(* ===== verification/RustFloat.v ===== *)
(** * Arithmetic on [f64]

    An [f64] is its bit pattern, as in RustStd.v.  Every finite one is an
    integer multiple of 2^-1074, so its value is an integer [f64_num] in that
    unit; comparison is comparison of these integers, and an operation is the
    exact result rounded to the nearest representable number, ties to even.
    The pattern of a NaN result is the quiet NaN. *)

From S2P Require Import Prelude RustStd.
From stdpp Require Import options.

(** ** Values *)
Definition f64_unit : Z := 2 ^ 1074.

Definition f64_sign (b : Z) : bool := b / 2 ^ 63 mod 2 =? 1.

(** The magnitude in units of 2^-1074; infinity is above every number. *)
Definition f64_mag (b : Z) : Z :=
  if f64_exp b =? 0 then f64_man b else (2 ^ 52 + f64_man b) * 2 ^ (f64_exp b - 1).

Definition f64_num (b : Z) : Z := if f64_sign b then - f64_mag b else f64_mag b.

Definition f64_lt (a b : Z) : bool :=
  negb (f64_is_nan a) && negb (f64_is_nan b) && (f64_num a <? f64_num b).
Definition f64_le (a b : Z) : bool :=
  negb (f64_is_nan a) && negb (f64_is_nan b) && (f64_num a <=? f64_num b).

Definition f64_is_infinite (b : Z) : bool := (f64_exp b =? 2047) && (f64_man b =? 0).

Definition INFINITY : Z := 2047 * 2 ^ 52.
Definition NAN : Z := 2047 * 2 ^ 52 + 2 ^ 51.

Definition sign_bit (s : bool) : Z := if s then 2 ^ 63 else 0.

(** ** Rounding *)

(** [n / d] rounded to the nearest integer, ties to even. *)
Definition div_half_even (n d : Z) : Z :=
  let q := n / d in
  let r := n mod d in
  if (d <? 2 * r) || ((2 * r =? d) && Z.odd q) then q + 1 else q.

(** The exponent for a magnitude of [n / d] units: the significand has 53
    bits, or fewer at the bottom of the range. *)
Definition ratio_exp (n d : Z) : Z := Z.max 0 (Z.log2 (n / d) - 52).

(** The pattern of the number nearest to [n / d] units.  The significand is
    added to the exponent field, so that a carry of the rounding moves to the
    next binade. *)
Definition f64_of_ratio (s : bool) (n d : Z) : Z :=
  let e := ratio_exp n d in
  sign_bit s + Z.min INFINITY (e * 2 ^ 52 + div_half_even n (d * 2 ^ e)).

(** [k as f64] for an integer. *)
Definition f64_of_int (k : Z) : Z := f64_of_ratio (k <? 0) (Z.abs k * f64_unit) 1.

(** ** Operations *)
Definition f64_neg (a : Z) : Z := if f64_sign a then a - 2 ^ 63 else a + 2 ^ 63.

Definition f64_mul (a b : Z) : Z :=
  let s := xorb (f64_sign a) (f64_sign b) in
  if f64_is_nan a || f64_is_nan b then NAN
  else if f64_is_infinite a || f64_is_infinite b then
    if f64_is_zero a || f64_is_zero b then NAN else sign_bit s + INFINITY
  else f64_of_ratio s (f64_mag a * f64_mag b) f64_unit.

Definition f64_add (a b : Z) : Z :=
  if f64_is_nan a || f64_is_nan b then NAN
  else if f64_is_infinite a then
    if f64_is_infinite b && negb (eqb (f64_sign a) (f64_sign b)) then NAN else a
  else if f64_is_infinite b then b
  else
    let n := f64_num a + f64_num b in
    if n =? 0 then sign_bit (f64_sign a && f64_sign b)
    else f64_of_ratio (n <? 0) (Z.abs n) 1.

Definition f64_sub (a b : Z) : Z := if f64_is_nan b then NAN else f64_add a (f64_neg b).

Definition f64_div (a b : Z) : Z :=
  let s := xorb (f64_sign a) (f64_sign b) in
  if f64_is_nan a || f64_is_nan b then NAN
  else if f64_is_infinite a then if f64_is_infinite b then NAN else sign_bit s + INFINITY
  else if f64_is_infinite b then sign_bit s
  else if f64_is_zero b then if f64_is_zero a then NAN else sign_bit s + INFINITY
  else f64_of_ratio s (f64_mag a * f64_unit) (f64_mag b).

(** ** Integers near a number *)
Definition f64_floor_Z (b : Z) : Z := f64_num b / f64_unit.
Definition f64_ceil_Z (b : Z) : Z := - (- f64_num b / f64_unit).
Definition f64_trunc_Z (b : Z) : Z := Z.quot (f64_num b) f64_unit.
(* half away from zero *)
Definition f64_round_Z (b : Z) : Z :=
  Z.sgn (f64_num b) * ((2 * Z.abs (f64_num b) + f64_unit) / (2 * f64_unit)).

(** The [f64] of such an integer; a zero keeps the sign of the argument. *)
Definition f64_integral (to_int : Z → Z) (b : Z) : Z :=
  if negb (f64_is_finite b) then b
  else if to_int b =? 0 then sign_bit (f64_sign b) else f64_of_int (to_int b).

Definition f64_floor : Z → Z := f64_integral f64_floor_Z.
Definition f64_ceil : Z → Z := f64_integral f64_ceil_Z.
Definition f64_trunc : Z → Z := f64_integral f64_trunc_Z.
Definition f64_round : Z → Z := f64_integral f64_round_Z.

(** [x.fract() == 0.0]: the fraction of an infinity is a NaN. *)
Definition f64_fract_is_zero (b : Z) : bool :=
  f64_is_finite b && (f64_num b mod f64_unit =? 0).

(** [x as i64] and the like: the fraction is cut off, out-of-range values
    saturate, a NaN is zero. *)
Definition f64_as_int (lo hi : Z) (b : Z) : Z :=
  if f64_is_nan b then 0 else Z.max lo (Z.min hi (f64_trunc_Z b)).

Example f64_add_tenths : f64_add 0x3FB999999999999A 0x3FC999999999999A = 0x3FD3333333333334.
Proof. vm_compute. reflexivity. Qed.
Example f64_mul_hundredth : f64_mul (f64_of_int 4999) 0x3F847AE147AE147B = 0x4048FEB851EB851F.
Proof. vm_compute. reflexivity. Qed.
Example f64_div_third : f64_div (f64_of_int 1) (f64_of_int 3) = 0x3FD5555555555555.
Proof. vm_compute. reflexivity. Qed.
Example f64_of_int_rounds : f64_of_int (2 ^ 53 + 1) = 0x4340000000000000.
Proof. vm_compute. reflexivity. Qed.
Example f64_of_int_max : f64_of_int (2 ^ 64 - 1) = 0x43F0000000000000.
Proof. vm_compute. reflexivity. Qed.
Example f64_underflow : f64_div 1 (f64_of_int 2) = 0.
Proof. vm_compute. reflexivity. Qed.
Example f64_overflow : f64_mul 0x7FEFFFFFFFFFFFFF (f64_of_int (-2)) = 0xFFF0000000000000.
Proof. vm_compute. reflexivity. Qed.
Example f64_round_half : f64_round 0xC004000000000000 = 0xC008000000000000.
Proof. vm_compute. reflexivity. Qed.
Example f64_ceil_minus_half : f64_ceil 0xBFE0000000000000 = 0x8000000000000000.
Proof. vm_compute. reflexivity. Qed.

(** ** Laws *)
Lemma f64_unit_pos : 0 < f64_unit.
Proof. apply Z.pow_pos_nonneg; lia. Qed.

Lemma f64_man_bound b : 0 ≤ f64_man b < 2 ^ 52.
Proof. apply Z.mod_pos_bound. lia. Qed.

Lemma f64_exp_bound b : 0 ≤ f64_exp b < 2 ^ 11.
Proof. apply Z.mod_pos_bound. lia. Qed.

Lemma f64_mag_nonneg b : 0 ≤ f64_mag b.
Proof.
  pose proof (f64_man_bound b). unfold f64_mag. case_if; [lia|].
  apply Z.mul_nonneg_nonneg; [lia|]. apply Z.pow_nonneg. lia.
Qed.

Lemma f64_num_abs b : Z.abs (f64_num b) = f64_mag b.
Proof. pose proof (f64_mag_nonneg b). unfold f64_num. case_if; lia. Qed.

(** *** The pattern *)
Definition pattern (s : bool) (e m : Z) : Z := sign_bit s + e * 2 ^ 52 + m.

== Exercise description ==
Repeat, word for word, the lines above between the line holding "(** ** Rounding *)" and the line holding "(** [k as f64] for an integer. *)", inclusive; omit everything else.

== Solution to this problem ==
(** ** Rounding *)

(** [n / d] rounded to the nearest integer, ties to even. *)
Definition div_half_even (n d : Z) : Z :=
  let q := n / d in
  let r := n mod d in
  if (d <? 2 * r) || ((2 * r =? d) && Z.odd q) then q + 1 else q.

(** The exponent for a magnitude of [n / d] units: the significand has 53
    bits, or fewer at the bottom of the range. *)
Definition ratio_exp (n d : Z) : Z := Z.max 0 (Z.log2 (n / d) - 52).

(** The pattern of the number nearest to [n / d] units.  The significand is
    added to the exponent field, so that a carry of the rounding moves to the
    next binade. *)
Definition f64_of_ratio (s : bool) (n d : Z) : Z :=
  let e := ratio_exp n d in
  sign_bit s + Z.min INFINITY (e * 2 ^ 52 + div_half_even n (d * 2 ^ e)).

(** [k as f64] for an integer. *)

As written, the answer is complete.